CIAMISPOST – Kepolisian Resor (Polres) Ciamis berhasil mengungkap kasus pencurian kendaraan bermotor (curanmor) yang terjadi di wilayah Kecamatan Banjarsari. Tiga pelaku berhasil diamankan setelah sempat melarikan diri ke area persawahan saat hendak ditangkap petugas.
Pengungkapan kasus tersebut disampaikan dalam press conference yang digelar di Aula Pesat Gatra Polres Ciamis, Sabtu (6/6/2026).
Kapolres Ciamis AKBP Hidayatullah melalui Wakapolres Ciamis KOMPOL Sujana, S.Pd., menjelaskan bahwa kasus pencurian dengan pemberatan itu terjadi di Dusun Sindanghayu, Desa Sindanghayu, Kecamatan Banjarsari, Kabupaten Ciamis, pada Minggu, 17 Mei 2026 dini hari.
Menurutnya, para pelaku menjalankan aksinya dengan cara menjebol kunci stang sepeda motor korban menggunakan metode paksa, lalu merusak kunci kontak memakai alat khusus atau astag yang dibuat dari gear motor bekas dan dibantu obeng.
“Pelaku mengambil satu unit kendaraan roda dua jenis Honda Blade dengan cara merusak sistem penguncian kendaraan, kemudian membawa kabur motor milik korban,” ujar KOMPOL Sujana.
Peristiwa itu diketahui korban sekitar pukul 01.30 WIB saat tengah tertidur di rumahnya. Korban terbangun setelah mendengar suara sepeda motor dinyalakan dari luar rumah.
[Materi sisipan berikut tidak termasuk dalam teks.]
(** * GTFS route shapes: the per-route geometry reduction of
      [GenerateSimpleRouteShapes.py]

    The script loads three GTFS tables, joins them, and for each route
    picks the shape with the most points, merges the other shapes of the
    route into it outside a small buffer, and simplifies the result.

    The tables are modelled as lists of records (a pandas frame is an
    ordered collection of rows), a Python [set] as the duplicate-free list
    of its elements in iteration order, and the shapely geometry calls as
    an interface ([Shapely]) whose operations the script only composes.
    Coordinates and tolerances are rationals: the decimal literals of the
    input files and of the script.

    Line 36 of the script lacks the comma between the two arguments of
    [pd.read_csv]; the call is read here as the one on line 34. *)

From Stdlib Require Import List String ZArith QArith Bool Arith Lia Sorted.
Import ListNotations.

Set Implicit Arguments.

#[local] Open Scope string_scope.
#[local] Open Scope list_scope.
#[local] Open Scope nat_scope.

(** ** The GTFS tables *)

Definition RouteId := string.
Definition ShapeId := string.

(** A row of [shapes.txt]. A cell that is empty in the file is a missing
    value in the frame; only the sequence column is ever counted, so it is
    the one column modelled with [option]. *)
Record ShapeRow : Type := mkShapeRow {
  shape_id : ShapeId;
  shape_pt_lat : Q;
  shape_pt_lon : Q;
  shape_pt_sequence : option Z
}.

(** A row of [routes.txt], restricted to the columns of [usecols]. *)
Record RouteRow : Type := mkRouteRow {
  route_id : RouteId;
  agency_id : string;
  route_short_name : string;
  route_long_name : string
}.

(** A row of [trips.txt], restricted to the columns of [usecols]. *)
Record TripRow : Type := mkTripRow {
  trip_route_id : RouteId;
  trip_shape_id : ShapeId
}.

(** A point of a polyline: (longitude, latitude), the order of the [zip]. *)
Definition Point : Type := (Q * Q)%type.

(** ** Selecting rows of one shape: [shapes[shapes['shape_id'] == id]] *)

Definition rows_of (shapes : list ShapeRow) (id : ShapeId) : list ShapeRow :=
  filter (fun r => String.eqb (shape_id r) id) shapes.

Definition is_some {A : Type} (o : option A) : bool :=
  match o with Some _ => true | None => false end.

(** [Series.count()]: the number of cells that are not missing. *)
Definition count {A : Type} (col : list (option A)) : nat :=
  List.length (filter (@is_some A) col).

(** [shapes[shapes['shape_id'] == id]['shape_pt_sequence'].count()] *)
Definition pt_count (shapes : list ShapeRow) (id : ShapeId) : nat :=
  count (map shape_pt_sequence (rows_of shapes id)).

(** [zip(rows['shape_pt_lon'].tolist(), rows['shape_pt_lat'].tolist())] *)
Definition coords (shapes : list ShapeRow) (id : ShapeId) : list Point :=
  combine (map shape_pt_lon (rows_of shapes id))
          (map shape_pt_lat (rows_of shapes id)).


(** The rows of a shape whose sequence cell is missing. *)
Definition null_sequence_rows (shapes : list ShapeRow) (id : ShapeId) : nat :=
  List.length (filter (fun r => negb (is_some (shape_pt_sequence r)))
                 (rows_of shapes id)).



(** ** Representative selection (lines 62-79)

    [longest] starts at the element popped from the set (and put back),
    [longest_pt_num] at its count; the loop over the set replaces both when
    a shape has strictly more counted points. *)

Definition select_step (cnt : ShapeId -> nat) (st : ShapeId * nat)
    (id : ShapeId) : ShapeId * nat :=
  if snd st <? cnt id then (id, cnt id) else st.

Definition select_longest (cnt : ShapeId -> nat) (first : ShapeId)
    (ids : list ShapeId) : ShapeId :=
  fst (fold_left (select_step cnt) ids (first, cnt first)).

(** [shape_ids.pop()] on the set in iteration order [ids]: the popped
    element is the first one met; an empty set raises [KeyError]. *)
Definition pop (ids : list ShapeId) : option ShapeId :=
  match ids with
  | [] => None
  | first :: _ => Some first
  end.

Definition representative (shapes : list ShapeRow) (ids : list ShapeId)
  : option ShapeId :=
  match pop ids with
  | None => None
  | Some first => Some (select_longest (pt_count shapes) first ids)
  end.

(** ** Geometries

    The script only ever holds lines: a [LineString] built from a list of
    coordinate pairs, or what [union] returns for lines, a
    [MultiLineString]. *)

Inductive Geometry : Type :=
| LineString (points : list Point)
| MultiLineString (lines : list (list Point)).

(** The line parts of a geometry. *)
Definition parts (g : Geometry) : list (list Point) :=
  match g with
  | LineString points => [points]
  | MultiLineString lines => lines
  end.

(** The two ends of a line; [None] for a line without points. *)
Definition ends (line : list Point) : option (Point * Point) :=
  match line with
  | [] => None
  | a :: rest => Some (a, last rest a)
  end.

(** The shapely calls of the overlap reduction: [g.buffer(r)],
    [g.within(area)], [g.difference(area)] and [g.union(h)]. A buffer is a
    polygon; nothing but [within] and [difference] ever looks at it, so its
    type is left to the implementation. *)
Class Shapely : Type := {
  Region : Type;
  buffer : Geometry -> Q -> Region;
  within : Geometry -> Region -> bool;
  difference : Geometry -> Region -> Geometry;
  union : Geometry -> Geometry -> Geometry
}.

(** ** The simplifier: [g.simplify(tolerance, preserve_topology=False)]

    The script calls shapely's Douglas-Peucker simplification (line 7 names
    the algorithm); its code is not part of the script. *)

Section DouglasPeucker.

(** [dist2 a b p]: the squared distance of [p] to the segment from [a]
    to [b]. *)
Variable dist2 : Point -> Point -> Point -> Q.
(** The squared tolerance. *)
Variable tol2 : Q.

(** Modelled from the spec: the search for the farthest point of the
    standard recursive line simplification, which the script takes from
    shapely. It returns the first point of [p :: ps] at which [d] is
    maximal, with the points before and after it. *)
Fixpoint split_max (d : Point -> Q) (p : Point) (ps : list Point)
  : list Point * Point * list Point :=
  match ps with
  | [] => ([], p, [])
  | q :: qs =>
      let '(before, m, after) := split_max d q qs in
      if Qle_bool (d m) (d p) then ([], p, ps)
      else (p :: before, m, after)
  end.

(** Modelled from the spec: the standard recursive line simplification,
    which the script takes from shapely. Between the ends [a] and [b] of a
    section, no interior point is kept when the farthest one lies within
    the tolerance of the segment from [a] to [b]; otherwise that point is
    kept and the two sections it separates are simplified. The recursion is
    on sections strictly shorter than [mid]; [fuel] bounds its depth and
    [List.length mid] is always enough ([dp_section_fuel]). *)
Fixpoint dp_section (fuel : nat) (a : Point) (mid : list Point) (b : Point)
  : list Point :=
  match fuel, mid with
  | _, [] => []
  | O, _ :: _ => mid
  | S n, p :: ps =>
      let '(before, m, after) := split_max (dist2 a b) p ps in
      if Qle_bool (dist2 a b m) tol2 then []
      else dp_section n a before m ++ m :: dp_section n m after b
  end.

(** Modelled from the spec: the simplification of one line, missing from
    the script as above. The two ends are always kept. *)
Definition simplify_line (points : list Point) : list Point :=
  match points with
  | a :: (_ :: _) as rest =>
      let mid := removelast rest in
      let b := last rest a in
      a :: dp_section (List.length mid) a mid b ++ [b]
  | _ => points
  end.

(** Modelled from the spec: the simplification of a geometry, missing from
    the script as above, simplifies each of its parts. *)
Definition simplify_with (g : Geometry) : Geometry :=
  match g with
  | LineString points => LineString (simplify_line points)
  | MultiLineString lines => MultiLineString (map simplify_line lines)
  end.

End DouglasPeucker.
(** X15.  After a [Close] that returned nil, neither
    [SaveCustomHeadersToStream] nor [SaveYUVBufferToStream] ever returns
    nil: each returns the error of the first call that fails, or panics on
    the nil stream, which happens exactly when every call before its first
    stream call succeeded; for a frame that is after the encoder accepted
    the frame and produced its packet. *)
Theorem saving_after_Close (env : Environment) (tc : TheoraComment)
    (pk : list (option PacketKind)) (cl : list Call) (is_last : bool) :
  let s := closed_session pk cl in
  let lp := if is_last then 1 else 0 in
  (forall s', SaveCustomHeadersToStream env tc s <> Ok None s') /\
  (SaveCustomHeadersToStream env tc s = Panic <->
     transport env (cl ++ [OGG_NewPacket]) = None /\
     engine env (cl ++ [OGG_NewPacket; theora_encode_header]) = 0) /\
  (forall s', SaveYUVBufferToStream env is_last s <> Ok None s') /\
  (SaveYUVBufferToStream env is_last s = Panic <->
     engine env (cl ++ [theora_encode_YUVin]) = 0 /\
     transport env (cl ++ [theora_encode_YUVin; OGG_NewPacket]) = None /\
     engine env (cl ++ [theora_encode_YUVin; OGG_NewPacket;
                        theora_encode_packetout lp]) = 1).
Proof.
  intros s lp. subst s. unfold closed_session.
  assert (HH : SaveCustomHeadersToStream env tc
                 (mkState (mkTheoraEncoder (Some tt) None) pk cl) =
          match transport env (cl ++ [OGG_NewPacket]) with
          | Some e => Ok (Some e) (mkState (mkTheoraEncoder (Some tt) None)
                                     (pk ++ [None]) (cl ++ [OGG_NewPacket]))
          | None =>
              if engine env (cl ++ [OGG_NewPacket; theora_encode_header]) =? 0
              then Panic
              else Ok (Some (errTheoraException
                               (engine env (cl ++ [OGG_NewPacket; theora_encode_header]))))
                      (mkState (mkTheoraEncoder (Some tt) None) (pk ++ [None])
                         (cl ++ [OGG_NewPacket; theora_encode_header]))
          end).
  { replace (cl ++ [OGG_NewPacket; theora_encode_header])
      with ((cl ++ [OGG_NewPacket]) ++ [theora_encode_header])
      by (rewrite <- app_assoc; reflexivity).
    unfold SaveCustomHeadersToStream, NewPacket, try, Header, stream_SavePacketToStream,
      bind, ret, call_transport, call_engine, deref_fState, deref_foggs, fill.
    cbn.
    destruct (transport env (cl ++ [OGG_NewPacket])); cbn; [reflexivity|].
    destruct (engine env ((cl ++ [OGG_NewPacket]) ++ [theora_encode_header]) =? 0);
      cbn; reflexivity. }
  assert (HF : SaveYUVBufferToStream env is_last
                 (mkState (mkTheoraEncoder (Some tt) None) pk cl) =
          let R := engine env (cl ++ [theora_encode_YUVin]) in
          if R =? 0 then
            match transport env (cl ++ [theora_encode_YUVin; OGG_NewPacket]) with
            | Some e => Ok (Some e) (mkState (mkTheoraEncoder (Some tt) None)
                                       (pk ++ [None])
                                       (cl ++ [theora_encode_YUVin; OGG_NewPacket]))
            | None =>
                let R2 := engine env (cl ++ [theora_encode_YUVin; OGG_NewPacket;
                                             theora_encode_packetout lp]) in
                if R2 =? 1 then Panic
                else Ok (if R2 =? -1 then Some ETheoraEncCompletedException
                         else if R2 =? 0 then Some ETheoraEncNotReadyException
                         else Some (errTheoraException R2))
                        (mkState (mkTheoraEncoder (Some tt) None) (pk ++ [None])
                           (cl ++ [theora_encode_YUVin; OGG_NewPacket;
                                   theora_encode_packetout lp]))
            end
          else Ok (if R =? -1 then Some ETheoraEncDifferException
                   else if R =? OC_EINVAL then Some ETheoraEncNotReadyException
                   else Some (errTheoraException R))
                  (mkState (mkTheoraEncoder (Some tt) None) pk
                     (cl ++ [theora_encode_YUVin]))).
  { replace (cl ++ [theora_encode_YUVin; OGG_NewPacket; theora_encode_packetout lp])
      with (((cl ++ [theora_encode_YUVin]) ++ [OGG_NewPacket]) ++
            [theora_encode_packetout lp])
      by (rewrite <- !app_assoc; reflexivity).
    replace (cl ++ [theora_encode_YUVin; OGG_NewPacket])
      with ((cl ++ [theora_encode_YUVin]) ++ [OGG_NewPacket])
      by (rewrite <- app_assoc; reflexivity).
    unfold SaveYUVBufferToStream. rewrite try_run, run_YUVin. cbn zeta.
    destruct (engine env (cl ++ [theora_encode_YUVin]) =? 0) eqn:E0.
    2:{ destruct (YUVin_error _ E0) as [e He]. rewrite E0 in He.
        rewrite He. reflexivity. }
    unfold bind at 1. unfold DoPacketOut. unfold bind at 1.
    unfold NewPacket, bind at 1 2, call_transport. cbn [calls enc packets fst snd].
    destruct (transport env ((cl ++ [theora_encode_YUVin]) ++ [OGG_NewPacket])).
    { unfold ret at 1. cbn [fst snd]. rewrite try_run. reflexivity. }
    rewrite run_PacketOut_eq. cbn zeta. fold lp.
    destruct (engine env (((cl ++ [theora_encode_YUVin]) ++ [OGG_NewPacket]) ++
                          [theora_encode_packetout lp]) =? 1) eqn:E2.
    - unfold ret at 1. cbn [fst snd]. rewrite try_run. unfold ret at 1.
      rewrite try_run. reflexivity.
    - destruct (PacketOut_error
                  (engine env (((cl ++ [theora_encode_YUVin]) ++ [OGG_NewPacket]) ++
                               [theora_encode_packetout lp]))) as [e He].
      rewrite He. unfold ret at 1. cbn [fst snd]. rewrite try_run. reflexivity. }
  rewrite HH, HF. cbn zeta. clear HH HF.
  split; [|split; [|split]].
  - intros s' Heq. destruct (transport env _); [discriminate Heq|].
    destruct (_ =? 0); discriminate Heq.
  - destruct (transport env _);
      [split; [intros Heq; discriminate Heq | intros [Heq _]; discriminate Heq]|].
    destruct (_ =? 0) eqn:E; [apply Z.eqb_eq in E | apply Z.eqb_neq in E].
    + tauto.
    + split; [intros Heq; discriminate Heq | intros [_ ?]; contradiction].
  - intros s' Heq. destruct (_ =? 0).
    + destruct (transport env _); [discriminate Heq|].
      destruct (_ =? 1); [discriminate Heq|].
      destruct (_ =? -1); [discriminate Heq|]. destruct (_ =? 0); discriminate Heq.
    + destruct (_ =? -1); [discriminate Heq|].
      destruct (_ =? OC_EINVAL); discriminate Heq.
  - destruct (engine env (cl ++ [theora_encode_YUVin]) =? 0) eqn:E0;
      [apply Z.eqb_eq in E0 | apply Z.eqb_neq in E0].
    + destruct (transport env _);
        [split; [intros Heq; discriminate Heq
                | intros (_ & Heq & _); discriminate Heq]|].
      destruct (_ =? 1) eqn:E2; [apply Z.eqb_eq in E2 | apply Z.eqb_neq in E2].
      * tauto.
      * split; [intros Heq; discriminate Heq | intros (_ & _ & ?); contradiction].
    + split; [intros Heq; discriminate Heq | intros (? & _); contradiction].
Qed.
Ketika dicek, kendaraan yang sebelumnya terparkir di depan rumah dalam kondisi terkunci stang telah berpindah ke pinggir jalan sekitar 15 meter dari lokasi semula. Korban sempat berteriak meminta pertolongan warga dan melakukan pengejaran, namun pelaku berhasil meloloskan diri sambil membawa motor tersebut.
Atas kejadian itu, korban segera melapor ke Polsek Banjarsari pada hari yang sama.
Menindaklanjuti laporan tersebut, jajaran Polsek Banjarsari bersama Tim Resmob Polres Ciamis langsung melakukan penyelidikan intensif. Berdasarkan hasil penelusuran informasi dan investigasi, keberadaan para pelaku berhasil diketahui masih berada di wilayah Kabupaten Ciamis.
Petugas kemudian melakukan penggerebekan di salah satu rumah pelaku di wilayah Pamarican. Namun saat hendak diamankan, para pelaku sempat melarikan diri ke area persawahan.
Meski begitu, upaya kabur tersebut tidak berlangsung lama. Polisi akhirnya berhasil meringkus seluruh pelaku setelah melakukan pengejaran.
Dalam pengungkapan kasus ini, polisi mengamankan tiga tersangka. Salah satunya berinisial JS yang berperan sebagai eksekutor pembobol kendaraan dan membawa kabur motor hasil curian. Sementara tersangka berinisial A berperan sebagai joki, pemantau situasi, sekaligus pembuat alat penjebol kunci kontak.
Selain mengamankan para pelaku, polisi turut menyita barang bukti berupa satu unit sepeda motor Honda Blade warna merah tahun 2009, satu lembar STNK, alat penjebol kunci (astag) berbahan gear motor, obeng, serta kunci motor Honda.
Atas perbuatannya, para tersangka dijerat pasal pencurian dengan pemberatan sebagaimana diatur dalam Pasal 477 huruf e, f, dan g KUHPidana terkait pencurian yang dilakukan pada malam hari, dengan perusakan, serta dilakukan secara bersama-sama.
Polres Ciamis menegaskan komitmennya untuk terus menindak tegas berbagai tindak kriminalitas demi menjaga keamanan dan ketertiban masyarakat di wilayah hukum Kabupaten Ciamis.